ABSTRACT Prochlorococcus is an abundant photosynthetic bacterium in the open ocean, where nitrogen (N) often limits phytoplankton growth. In the low-light-adapted LLI clade of Prochlorococcus , nearly all cells can assimilate nitrite (NO 2 − ), with a subset capable of assimilating nitrate (NO 3 − ). LLI cells are maximally abundant near the primary NO 2 − maximum layer, an oceanographic feature that may, in part, be due to incomplete assimilatory NO 3 − reduction and subsequent NO 2 − release by phytoplankton. We hypothesized that some Prochlorococcus exhibit incomplete assimilatory NO 3 − reduction and examined NO 2 − accumulation in cultures of three Prochlorococcus strains (MIT0915, MIT0917, and SB) and two Synechococcus strains (WH8102 and WH7803).
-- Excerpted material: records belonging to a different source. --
(** * NTFS $LogFile journal handling (kext/ntfs_logfile.c)

    A shallow embedding of the restart-page validators, the restart-page
    loader, the journal scanner [ntfs_logfile_check], the clean-shutdown
    test [ntfs_logfile_is_clean] and the log reset [ntfs_logfile_empty],
    followed by the properties proved about them.

    Conventions.
    - C integers are [Z] with the wrap-around of each assignment written out
      ([u8], [u16], [u32]); signed 64-bit values are decoded with [s64].
    - Memory is a list of bytes; a pointer into a buffer is the suffix of the
      buffer that starts at the pointed byte ([ptr_add]).
    - On-disk fields are little-endian.  A field accessor returns the
      unsigned value the bytes denote, so [le16_to_cpu] and [le32_to_cpu] are
      the identity on what an accessor returns, [sle16_to_cpu] and
      [sle64_to_cpu] read it in two's complement, and a comparison of two
      raw little-endian values is the comparison of the values they
      denote.
    - A function that calls [ntfs_error] before [return FALSE] returns the
      message in its verdict, so each failing check can be told apart. *)

From Stdlib Require Import ZArith List String Bool Lia.
Import ListNotations.
Local Open Scope string_scope.
Local Open Scope list_scope.
Local Open Scope Z_scope.

(** ** Machine integers *)

Definition u8 (x : Z) : Z := x mod 2 ^ 8.
Definition u16 (x : Z) : Z := x mod 2 ^ 16.
Definition u32 (x : Z) : Z := x mod 2 ^ 32.
Definition u64 (x : Z) : Z := x mod 2 ^ 64.

(** Two's complement reading of a 16 and of a 64 bit pattern. *)
Definition s16 (x : Z) : Z :=
  let r := x mod 2 ^ 16 in if r <? 2 ^ 15 then r else r - 2 ^ 16.
Definition s64 (x : Z) : Z :=
  let r := x mod 2 ^ 64 in if r <? 2 ^ 63 then r else r - 2 ^ 64.

(** ** Buffers *)

Definition buffer := list Z.

(** The byte at offset [o].  Reading outside the buffer is undefined in C;
    the model reads 0 there. *)
Definition byte_at (b : buffer) (o : Z) : Z :=
  if o <? 0 then 0 else nth (Z.to_nat o) b 0 mod 256.

Definition le16_at (b : buffer) (o : Z) : Z :=
  byte_at b o + 2 ^ 8 * byte_at b (o + 1).
Definition le32_at (b : buffer) (o : Z) : Z :=
  le16_at b o + 2 ^ 16 * le16_at b (o + 2).
Definition le64_at (b : buffer) (o : Z) : Z :=
  le32_at b o + 2 ^ 32 * le32_at b (o + 4).

(** [(u8* )p + n] *)
Definition ptr_add (p : buffer) (n : Z) : buffer := skipn (Z.to_nat n) p.
Lemma named_filter (f : Instance -> bool) (l : list Instance) :
  Forall (fun i => is_Some (Name i)) l ->
  Forall (fun i => is_Some (Name i)) (List.filter f l).
Proof.
  intros H. induction H as [|i l Hi _ IH]; simpl; [done|].
  destruct (f i); [by constructor | done].
Qed.

Lemma stragglers_listed cd c states w instances w' :
  GetVPCInstances c TODO (InfraID cd) w = (Done (instances, None), w') ->
  Forall (fun i => is_Some (Status i)) (elems instances) ->
  Forall (fun i => is_Some (Name i)) (elems instances) ->
  let stragglers := List.filter (status_in states) (elems instances) in
  (mbind (M := exec W)
     (fun '(instances, err) =>
        match err with
        | Some e => mret (false, nil_slice, Some e)
        | None =>
            names ← lift (ibmCloudInstanceNames instances);
            mret ((len instances =? 0)%nat, names, None)
        end)
     (getIBMCloudClusterInstances cd (Some c) states)) w =
  (Done ((List.length stragglers =? 0)%nat, Slice (map instance_name stragglers), None), w').
Proof.
  intros Hlist Hst Hn stragglers. exec_simpl.
  assert (H := cluster_instances cd c states w instances w' Hlist Hst).
  exec_simpl. rewrite H.
  rewrite instance_names; rewrite elems_append_all; [|by apply named_filter].
  unfold len. by rewrite elems_append_all.
Qed.

Lemma MachinesRunning_listed a cd hiveClient c w instances w' :
  listed a cd hiveClient c w instances w' ->
  Forall (fun i => is_Some (Status i)) (elems instances) ->
  Forall (fun i => is_Some (Name i)) (elems instances) ->
  let stragglers := List.filter (status_in notRunningStates) (elems instances) in
  MachinesRunning a cd hiveClient w =
    (Done ((List.length stragglers =? 0)%nat, Slice (map instance_name stragglers), None), w').
Proof.
  intros [Hfn Hlist] Hst Hn. unfold MachinesRunning. rewrite Hfn.
  apply (stragglers_listed cd c notRunningStates w instances w' Hlist Hst Hn).
Qed.

Lemma MachinesStopped_listed a cd hiveClient c w instances w' :
  listed a cd hiveClient c w instances w' ->
  Forall (fun i => is_Some (Status i)) (elems instances) ->
  Forall (fun i => is_Some (Name i)) (elems instances) ->
  let stragglers := List.filter (status_in notStoppedStates) (elems instances) in
  MachinesStopped a cd hiveClient w =
    (Done ((List.length stragglers =? 0)%nat, Slice (map instance_name stragglers), None), w').
Proof.
  intros [Hfn Hlist] Hst Hn. unfold MachinesStopped. rewrite Hfn.
  apply (stragglers_listed cd c notStoppedStates w instances w' Hlist Hst Hn).
Qed.

(** Stopped instances are not among those to stop. *)
Lemma stopped_are_no_targets (l : list Instance) :
  Forall (fun i => Status i = Some "stopped") l ->
  List.filter (status_in runningOrPendingStates) l = [].
Proof.
  intros Hall. induction Hall as [|i l Hi _ IH]; simpl; [done|].
  unfold status_in at 1. by rewrite Hi.
Qed.

(** C1. StopMachines lists the cluster's instances and keeps those whose
    status is in [runningOrPendingStates].  When none is kept it returns
    nil and the world is the one the listing left, so nothing was asked of
    [StopInstances]; this is the case in particular when every instance is
    stopped.  Otherwise it is exactly one call of [StopInstances] on the
    kept instances, in the order listed, and the result of that call (nil
    or the error) is the result of StopMachines. *)
Theorem StopMachines_stops_running_or_pending a cd hiveClient c w instances w' :
  listed a cd hiveClient c w instances w' ->
  Forall (fun i => is_Some (Status i)) (elems instances) ->
  let targets := List.filter (status_in runningOrPendingStates) (elems instances) in
  (targets = [] -> StopMachines a cd hiveClient w = (Done None, w')) /\
  (targets <> [] ->
     StopMachines a cd hiveClient w = StopInstances c (Slice targets) w') /\
  (Forall (fun i => Status i = Some "stopped") (elems instances) ->
     StopMachines a cd hiveClient w = (Done None, w')).
Proof.
  intros Hl Hst targets.
  rewrite (StopMachines_listed _ _ _ _ _ _ _ Hl Hst). fold targets.
  repeat split.
  - by intros ->.
  - by destruct targets.
  - intros Hall. unfold targets. by rewrite (stopped_are_no_targets _ Hall).
Qed.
Only MIT0917 and SB accumulated external NO 2 − during growth on NO 3 − . Approximately 20–30% of the NO 3 − transported into the cell by MIT0917 was released as NO 2 − , with the rest assimilated into biomass. We further observed that co-cultures using NO 3 − as the sole N source could be established for MIT0917 and Prochlorococcus strain MIT1214 that can assimilate NO 2 − but not NO 3 − . In these co-cultures, the NO 2 − released by MIT0917 is efficiently consumed by its partner strain, MIT1214. Our findings highlight the potential for emergent metabolic partnerships that are mediated by the production and consumption of N cycle intermediates within Prochlorococcus populations. IMPORTANCE Earth’s biogeochemical cycles are substantially driven by microorganisms and their interactions. Given that N often limits marine photosynthesis, we investigated the potential for N cross-feeding within populations of Prochlorococcus , the numerically dominant photosynthetic cell in the subtropical open ocean. In laboratory cultures, some Prochlorococcus cells release extracellular NO 2 − during growth on NO 3 − . In the wild, Prochlorococcus populations are composed of multiple functional types, including those that cannot use NO 3 − but can still assimilate NO 2 − . We show that metabolic dependencies arise when Prochlorococcus strains with complementary NO 2 − production and consumption phenotypes are grown together on NO 3 − . These findings demonstrate the potential for emergent metabolic partnerships, possibly modulating ocean nutrient gradients, that are mediated by cross-feeding of N cycle intermediates.